And Your Bird Can Sing poster 1Yasushi Sato, an author closely associated with the port town of Hakodate who took his own life in 1990, has been enjoying something of a cinematic renaissance in the last few years with adaptations of some of his best known works in The Light Shines Only There, Over the Fence, and Sketches of Kaitan City. And Your Bird Can Sing (きみの鳥はうたえる, Kimi no Tori wa Utaeru), taking its title from the classic Beatles song, was his literary debut and won him a nomination for the prestigious Akutagawa Prize in 1981. Unlike the majority of his output, And Your Bird Can Sing was set in pre-bubble Tokyo but perhaps signals something of a recurring theme in its positioning of awkward romance as a potential way out of urban ennui and existential confusion.

Sho Miyake’s adaptation shifts the action back to Hakodate and the into present day but maintains the awkward triangularity of Sato’s book. The unnamed narrator (Tasuku Emoto), the “Boku” of this “I Novel”, is an apathetic slacker with a part-time job in a book store he can’t really be bothered to go to. After not showing up all day, he wanders past the store at closing time which brings him into contact with co-worker Sachiko (Shizuka Ishibashi) who appears to be leaving with the boss (Masato Hagiwara) but blows him off to come back and flirt with Boku who makes a date with her at a cute bar but falls asleep after getting home and (accidentally) stands her up, drinking all night with his unemployed roommate Shizuo (Shota Sometani) instead. Luckily for Boku, Sachiko forgives him and an awkward romance develops but their relationship becomes still more complicated when Boku introduces Sachiko to Shizuo with whom she proves an instant hit.

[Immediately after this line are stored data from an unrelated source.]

(* ===== verification/Controllers.v ===== *)
(** The controllers of the clients' namespaces: what each route of
    [apps/trustee-api/src/modules/*/*.controller.ts] is and what it runs.

    A controller is a type of calls, one constructor per method with the parameters
    of the path, the query and the body that the method takes, with [route] (the
    decorators: HTTP method, path, permission) and [serve] (the method's body).  The
    methods that Nest runs through [IdempotencyService] take the [Idempotency-Key]
    header and the body from the request itself.  This file holds PayChain's and
    PayKH's controllers; [TrusteeControllers] the others.

    The body of a call is what the global validation pipe has let through: with
    [whitelist] and [forbidNonWhitelisted] a body with a DTO class is the DTO. *)
From S2P Require Import Prelude.
From S2P Require Import Money.
From S2P Require Import Domain.
From S2P Require Import Prog.
From S2P Require Import Crypto.
From S2P Require Import Schema.
From S2P Require Import Prisma.
From S2P Require Import Infra.
From S2P Require Import Invariant.
From S2P Require Import Site.
From S2P Require Import Gate.
From S2P Require ReserveService.
From S2P Require MintService.
From S2P Require Deposits.
From S2P Require Redemption.
From S2P Require Paykh.
From S2P Require Loyalty.
From S2P Require Assurance.
From S2P Require Operations.
From S2P Require Import Platform.
#[local] Open Scope string_scope.
#[local] Open Scope list_scope.
#[local] Open Scope Z_scope.

(** * Routes *)

(** What the decorators of a method declare, with the values of the [:name]
    segments of its path, in their order. *)
Record Route : Type := mkRoute {
  rt_method : string;
  rt_path : string;
  rt_permission : option Permission;
  rt_params : list string
}.

Definition GET (path : string) (ps : list string) : Route := mkRoute "GET" path None ps.
Definition POST (path : string) (ps : list string) : Route := mkRoute "POST" path None ps.
Definition PUT (path : string) (ps : list string) : Route := mkRoute "PUT" path None ps.
Definition DELETE (path : string) (ps : list string) : Route := mkRoute "DELETE" path None ps.

(** [@RequirePermission(p)] *)
Definition RequirePermission (p : Permission) (r : Route) : Route :=
  mkRoute (rt_method r) (rt_path r) (Some p) (rt_params r).

(** [@Controller(prefix)]; a prefix or a path may be empty. *)
Definition Controller (prefix : string) (r : Route) : Route :=
  let full := "/" +:+ prefix +:+ (if bool_decide (prefix = "") || bool_decide (rt_path r = "") then "" else "/") +:+ rt_path r in
  mkRoute (rt_method r) full (rt_permission r) (rt_params r).

(** What a method returns, before Nest writes it to the response. *)
Inductive Page : Type := DEVELOPER_HUB | LANDING_HTML.

Inductive Body : Type :=
| Json (j : jsval)
| SnapshotTaken (snapshotId : string) (reserveRatioBps : option number)
| Ingested (snapshotId : string) (verified : bool)
| BankReconciled (r : ReserveService.BankReconciliation)
| LoyaltyReconciled (r : Loyalty.LoyaltyReconciliation)
| ReconciliationDone (r : ReconciliationRun.t)
| ReconciliationRead (r : ReconciliationRun.t) (exceptions : list ReconciliationException.t)
| Exceptions (l : list ReconciliationException.t)
| AttestationRead (content : jsval) (contentHash : string) (signature : option Signature)
| AttestationList (l : list Attestation.t)
| TrialBalanceRead (tb : Operations.TrialBalance)
| Decision (d : AbacDecision)
| Usage (u : list (ClientApplication.t * list (string * Z) * Z))
| Html (p : Page).

(** The result of a service call as the body of the response. *)
Definition returns {S A} (f : A → Body) (p : prog S A) : prog S Body := a ← p; mret (f a).
Definition json {S} (p : prog S jsval) : prog S Body := returns Json p.

(** [(await this.idempotency.run(key, route, dto, fn)).value] *)
Definition once `{RT : !Runtime} `{PC : !PrismaClient} (rq : HttpRequest) (route : string) (fn : prog World jsval) :
    prog World Body :=
  returns (λ r, Json r.2) (idempotent (rq_header rq "idempotency-key") route (rq_body rq) fn).

(** [ser.money] *)
Definition ser_money (m : Money) : jsval :=
  JObj [("minor", js_big (minor m)); ("currency", JStr (currency m))].

(** [resolved === 'true'] *)
Definition is_true (q : option string) : bool := bool_decide (q = Some "true").

(** * PayChain *)

(** [modules/mint/mint.controller.ts] *)
Module MintController.

Inductive Call : Type :=
| request (dto : MintService.RequestMintAuthorization)
| get (id : string)
| confirm (id : string) (dto : MintService.ConfirmMintInput).

Definition route (c : Call) : Route :=
  Controller "api/v1/paychain" match c with
  | request _ => POST "mint-authorizations" []
  | get id => GET "mint-authorizations/:id" [id]
  | confirm id _ => POST "mint-authorizations/:id/confirm" [id]
  end.

Definition serve `{RT : !Runtime} `{PC : !PrismaClient} (env : Env) (rq : HttpRequest) (c : Call) : prog World Body :=
  match c with
  | request dto => once rq "POST /mint-authorizations" (MintService.request dto)
  | get id => json (MintService.get id)
  | confirm id dto => once rq ("POST /mint-authorizations/" +:+ id +:+ "/confirm") (MintService.confirm env id dto)
  end.
End MintController.

(** [modules/funding/funding.controller.ts] *)
Module FundingController.

Inductive Call : Type :=
| create (dto : Deposits.Funding.CreateFundingInstruction)
| get (id : string)
| status (id : string)
| cancel (id actor : string).
(** [modules/admin/admin.controller.ts].  Its bodies have no DTO class; the calls
    are those whose bodies have the types the methods declare. *)
Module AdminController.

(** The body of [policies/evaluate]. *)
Record EvaluateInput : Type := mkEvaluateInput {
  ei_transactionType : string; ei_amountMinor : option string; ei_currency : option string;
  ei_riskLevel : option string; ei_programId : option string; ei_assetId : option string;
  ei_jurisdiction : option string
}.

Inductive Call : Type :=
| permissions
| reservePosition (programId : string)
| listUsers
| createUser (b : Admin.CreateUserInput)
| setUserRoles (id : string) (roles : list string) (actor : string)
| setUserDisabled (id : string) (disabled : bool) (actor : string)
| effectivePermissions (id : string)
| setUserPassword (id newPassword : string)
| listRoles
| upsertRole (slug : string) (bodySlug : option string) (b : Admin.RoleInput)
| deleteRole (slug : string) (actor : option string)
| listPolicies
| createPolicy (b : Admin.PolicyInput)
| updatePolicy (id : string) (b : Admin.PolicyInput)
| deletePolicy (id : string) (actor : option string)
| evaluate (tx : EvaluateInput)
| listFlags
| setFlag (key : string) (enabled : bool) (actor : string)
| listControls
| setControl (key : string) (value : bool) (reason : string) (incidentRef : option string) (actor : string)
| listClients
| setClientKey (platform : string) (publicKeyPem : option string) (requireSignature : bool) (actor : string)
| rotateClientSecret (platform actor : string)
| setClientWebhook (platform webhookUrl actor : string)
| createProgram (input : Admin.CreateProgramInput) (actor : string)
| addTrusteeAccount (id : string) (input : Admin.CreateAccountInput) (actor : string)
| setProgramStatus (id status actor : string)
| setClientRateLimit (platform : string) (rateLimitPerMin : Z) (actor : string)
| setClientDisabled (platform : string) (disabled : bool) (actor : string)
| usage (hours : option nat)
| integrationHealth
| listWebhooks (status : option string)
| webhookDeliveries (id : string)
| replayWebhook (id actor : string)
| replayDead (actor : string).

Definition route (c : Call) : Route :=
  Controller "api/v1/admin" match c with
  | permissions => GET "permissions" []
  | reservePosition p => GET "reserve/:programId" [p]
  | listUsers => GET "users" []
  | createUser _ => RequirePermission ADMIN_USERS (POST "users" [])
  | setUserRoles id _ _ => RequirePermission ADMIN_USERS (PUT "users/:id/roles" [id])
  | setUserDisabled id _ _ => RequirePermission ADMIN_USERS (PUT "users/:id/disabled" [id])
  | effectivePermissions id => GET "users/:id/effective-permissions" [id]
  | setUserPassword id _ => RequirePermission ADMIN_USERS (PUT "users/:id/password" [id])
  | listRoles => GET "roles" []
  | upsertRole slug _ _ => RequirePermission ADMIN_ROLES (PUT "roles/:slug" [slug])
  | deleteRole slug _ => RequirePermission ADMIN_ROLES (DELETE "roles/:slug" [slug])
  | listPolicies => GET "policies" []
  | createPolicy _ => RequirePermission ADMIN_POLICIES (POST "policies" [])
  | updatePolicy id _ => RequirePermission ADMIN_POLICIES (PUT "policies/:id" [id])
  | deletePolicy id _ => RequirePermission ADMIN_POLICIES (DELETE "policies/:id" [id])
  | evaluate _ => POST "policies/evaluate" []
  | listFlags => GET "feature-flags" []
  | setFlag key _ _ => RequirePermission ADMIN_FEATURE_FLAGS (PUT "feature-flags/:key" [key])
  | listControls => GET "controls" []
  | setControl key _ _ _ _ => RequirePermission ADMIN_EMERGENCY (PUT "controls/:key" [key])
  | listClients => GET "clients" []
  | setClientKey p _ _ _ => RequirePermission ADMIN_ROLES (PUT "clients/:platform/key" [p])
  | rotateClientSecret p _ => RequirePermission ADMIN_ROLES (POST "clients/:platform/rotate-secret" [p])
  | setClientWebhook p _ _ => RequirePermission ADMIN_ROLES (PUT "clients/:platform/webhook" [p])
  | createProgram _ _ => RequirePermission ADMIN_ROLES (POST "programs" [])
  | addTrusteeAccount id _ _ => RequirePermission ADMIN_ROLES (POST "programs/:id/accounts" [id])
  | setProgramStatus id _ _ => RequirePermission ADMIN_EMERGENCY (PUT "programs/:id/status" [id])
  | setClientRateLimit p _ _ => RequirePermission ADMIN_FEATURE_FLAGS (PUT "clients/:platform/rate-limit" [p])
  | setClientDisabled p _ _ => RequirePermission ADMIN_EMERGENCY (PUT "clients/:platform/disabled" [p])
  | usage _ => GET "usage" []
  | integrationHealth => GET "integration-health" []
  | listWebhooks _ => GET "webhooks" []
  | webhookDeliveries id => GET "webhooks/:id/deliveries" [id]
  | replayWebhook id _ => RequirePermission ADMIN_FEATURE_FLAGS (POST "webhooks/:id/replay" [id])
  | replayDead _ => RequirePermission ADMIN_FEATURE_FLAGS (POST "webhooks/replay-dead-lettered" [])
  end.
(** Claim C18 (settlements).  In every reachable database an APPROVED or
    CONFIRMED settlement has an approver, and a CONFIRMED one has its payment in
    the ledger for exactly its amount. *)
Theorem settlements_sound w w' (Hg : good w) (H : reaches w w') k s
    (Hs : tbl w' TPaykhSettlement !! k = Some s) :
  (PaykhSettlement.status s ∈ [SETTLEMENT_APPROVED; SETTLEMENT_CONFIRMED] →
     is_Some (PaykhSettlement.approvedById s)) ∧
  (PaykhSettlement.status s = SETTLEMENT_CONFIRMED →
     booked ("paykh-settlement:" +:+ k) (PaykhSettlement.amountMinor s) w').
Proof.
  destruct (reachable_row w w' TPaykhSettlement k s Hg H Hs) as [Hk (Ha & Hc & _)]. cbn in Hk. subst k.
  split; [|done]. rewrite !elem_of_cons, elem_of_nil. intros [?|[?|[]]]; apply Ha; auto.
Qed.

(** Liability feed.  In every reachable database each liability
    snapshot was accepted as verified, and no two snapshots of a program carry
    the same sequence number: a feed message is applied at most once. *)
Theorem liability_feed_sound w w' (Hg : good w) (H : reaches w w') :
  (∀ k s, tbl w' TLiabilitySnapshot !! k = Some s → LiabilitySnapshot.signatureVerified s = true) ∧
  (∀ k k' s s', tbl w' TLiabilitySnapshot !! k = Some s → tbl w' TLiabilitySnapshot !! k' = Some s' →
     LiabilitySnapshot.programId s = LiabilitySnapshot.programId s' →
     LiabilitySnapshot.sequence s = LiabilitySnapshot.sequence s' → k = k').
Proof.
  split.
  - intros k s Hs. by destruct (reachable_row w w' TLiabilitySnapshot k s Hg H Hs).
  - intros k k' s s' H1 H2 Ep Es.
    apply (reachable_unique w w' TLiabilitySnapshot k k' s s' Hg H H1 H2).
    unfold shares_key. cbn. rewrite Ep, Es. by rewrite bool_decide_true.
Qed.
End properties.

(** * Witnesses *)

Lemma reachable_serve `{RT : !Runtime} `{PC : !PrismaClient} env key w ps :
  Forall (request env key) ps → reachable env key w (serve w ps).
Proof.
  intros Hps. unfold serve. pose proof (reachable_refl env key w) as H. revert H. generalize w at 2 4.
  induction Hps as [|p ps Hp _ IH]; intros w' H; cbn; [done|]. apply IH. by apply reachable_run.
Qed.

Lemma demo_requests_all : Forall (request (RT := demo_runtime) (PC := ref_client) demo_env None) demo_requests.
Proof.
  unfold demo_requests, demo_handlers, demo_mint, demo_redemption, demo_paykh. cbn [map app].
  repeat (apply Forall_cons; split; [first [by apply r_liability|apply r_handler; by constructor]|]).
  by apply Forall_nil.
Qed.

Lemma demo_reached : reachable (RT := demo_runtime) (PC := ref_client) demo_env None demo_world demo_final.
Proof. apply (reachable_serve (RT := demo_runtime) (PC := ref_client)), demo_requests_all. Qed.

(** Every prefix of the scenario leaves a consistent database. *)
Lemma good_prefix n : good (serve demo_world (take n demo_requests)).
Proof.
  eapply (reachable_good (RT := demo_runtime) (PC := ref_client)); [exact good_demo|].
  apply (reachable_serve (RT := demo_runtime) (PC := ref_client)). apply Forall_take, demo_requests_all.
Qed.

(** A row of the final database, with what the scenario left in it. *)
Ltac demo_row := eexists; split_and!; vm_compute; reflexivity.

Lemma demo_final_mint : ∃ a, tbl demo_final TMintAuthorization !! "c" = Some a ∧
  MintAuthorization.status a = CONSUMED ∧ MintAuthorization.amountMinor a = 500.
Proof. demo_row. Qed.

Lemma demo_final_deposit : ∃ d, tbl demo_final TDeposit !! "c" = Some d ∧
  Deposit.status d = CLEARED ∧ Deposit.amountMinor d = 1000.
Proof. demo_row. Qed.


Lemma demo_final_order : ∃ o, tbl demo_final TPaykhPaymentOrder !! "c" = Some o ∧
  PaykhPaymentOrder.status o = ORDER_CONFIRMED ∧ PaykhPaymentOrder.amountMinor o = 30.
Proof. demo_row. Qed.

Lemma demo_final_settlement : ∃ s, tbl demo_final TPaykhSettlement !! "c" = Some s ∧
  PaykhSettlement.status s = SETTLEMENT_CONFIRMED ∧ PaykhSettlement.amountMinor s = 20.
Proof. demo_row. Qed.

Lemma ledger_double_entry_witness :
  run (subledgerBalances (PC := ref_client) "p") demo_final = (Ok (true, 0), demo_final).
Proof.
  apply (@ledger_double_entry demo_runtime ref_client demo_env None demo_world demo_final good_demo demo_reached).
Defined.

Lemma history_append_only_witness : is_Some (tbl demo_final TProgram !! "p").
Proof.
  apply (@history_append_only demo_runtime ref_client demo_env None demo_world demo_final good_demo demo_reached);
    [reflexivity|]. exists demo_program. vm_compute. reflexivity.
Defined.

Lemma good_demo_final : good demo_final.
Proof. apply (reachable_good _ _ _ _ good_demo demo_reached). Qed.

(** One more request on the final database. *)
Definition demo_after : World :=
  serve demo_final [discard (MintService.reject (RT := demo_runtime) (PC := ref_client) demo_env "c" "checker" "late")].

Lemma demo_after_reached : reachable (RT := demo_runtime) (PC := ref_client) demo_env None demo_final demo_after.
Proof.
  apply (reachable_serve (RT := demo_runtime) (PC := ref_client)).
  apply Forall_cons; split; [apply r_handler; by constructor|by apply Forall_nil].
Qed.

This is not, however, the story of an awkward love triangle but the easy fluidity of youth in which unselfishness can prove accidentally destructive. Boku, for all his rejection of conventionality, is more smitten with Sachiko than he’s willing to admit. He counts to 120 waiting for her return, refusing to make a move himself but somehow believing she is choosing him with an odd kind of synchronised telepathy. She pushes forward, he holds back. Boku encourages Shizuo to pursue Sachiko, insisting that she is free to make her choices, and if jealous does his best to hide it. Shizuo, meanwhile, is uncertain. Attracted to Sachiko he sees she prefers Boku but weighs the positivities of being second choice to a man dressing up his fear of intimacy as egalitarianism.

Boku tells us that he wanted the summer to last forever, but in truth his youth is fading. Like Sachiko and Shizuo, he is drifting aimlessly without direction – much to the annoyance of an earnest employee at the store (Tomomitsu Adachi) who prizes rules and order above all else and finds the existence of a man like Boku extremely offensive. Sachiko, meanwhile, has drifted into an affair with her boss who, against the odds, actually seems like a decent guy if one who is perhaps just as lost as our trio and living with no more clarity despite his greater experience. Like Boku, Shizuo too is largely living on alienation as he strenuously resists the fierce love of his admittedly problematic mother (Makiko Watanabe).

“What is love?” one of Sachiko’s seemingly less complicated friends (Ai Yamamoto) asks, “why does everybody lie?”. Everybody is indeed lying, but more to themselves than to others. Fearing rejection they deny their true feelings and bury themselves in temporary, hedonistic pleasures. Boku reveals that he hoped Sachiko and Shizuo would fall in love so that he would get to know a different side to Sachiko through his friend, as if he could hover around them like transparent air. The problem is Boku doesn’t quite want to exist, and what is loving and being loved other than a proof of existence? Sachiko prompts, and she waits, and then she wonders if she should take Boku at his word and settle for Shizuo only for Boku to reach his sudden moment of clarity at summer’s end. A melancholy exploration of youthful ennui and existential anxiety, And Your Bird Can Sing is a beautifully pitched evocation of the eternal summer and the awkward, tentative bonds which finally give it meaning.


And Your Bird Can Sing was screened as part of the 2019 Nippon Connection Film Festival.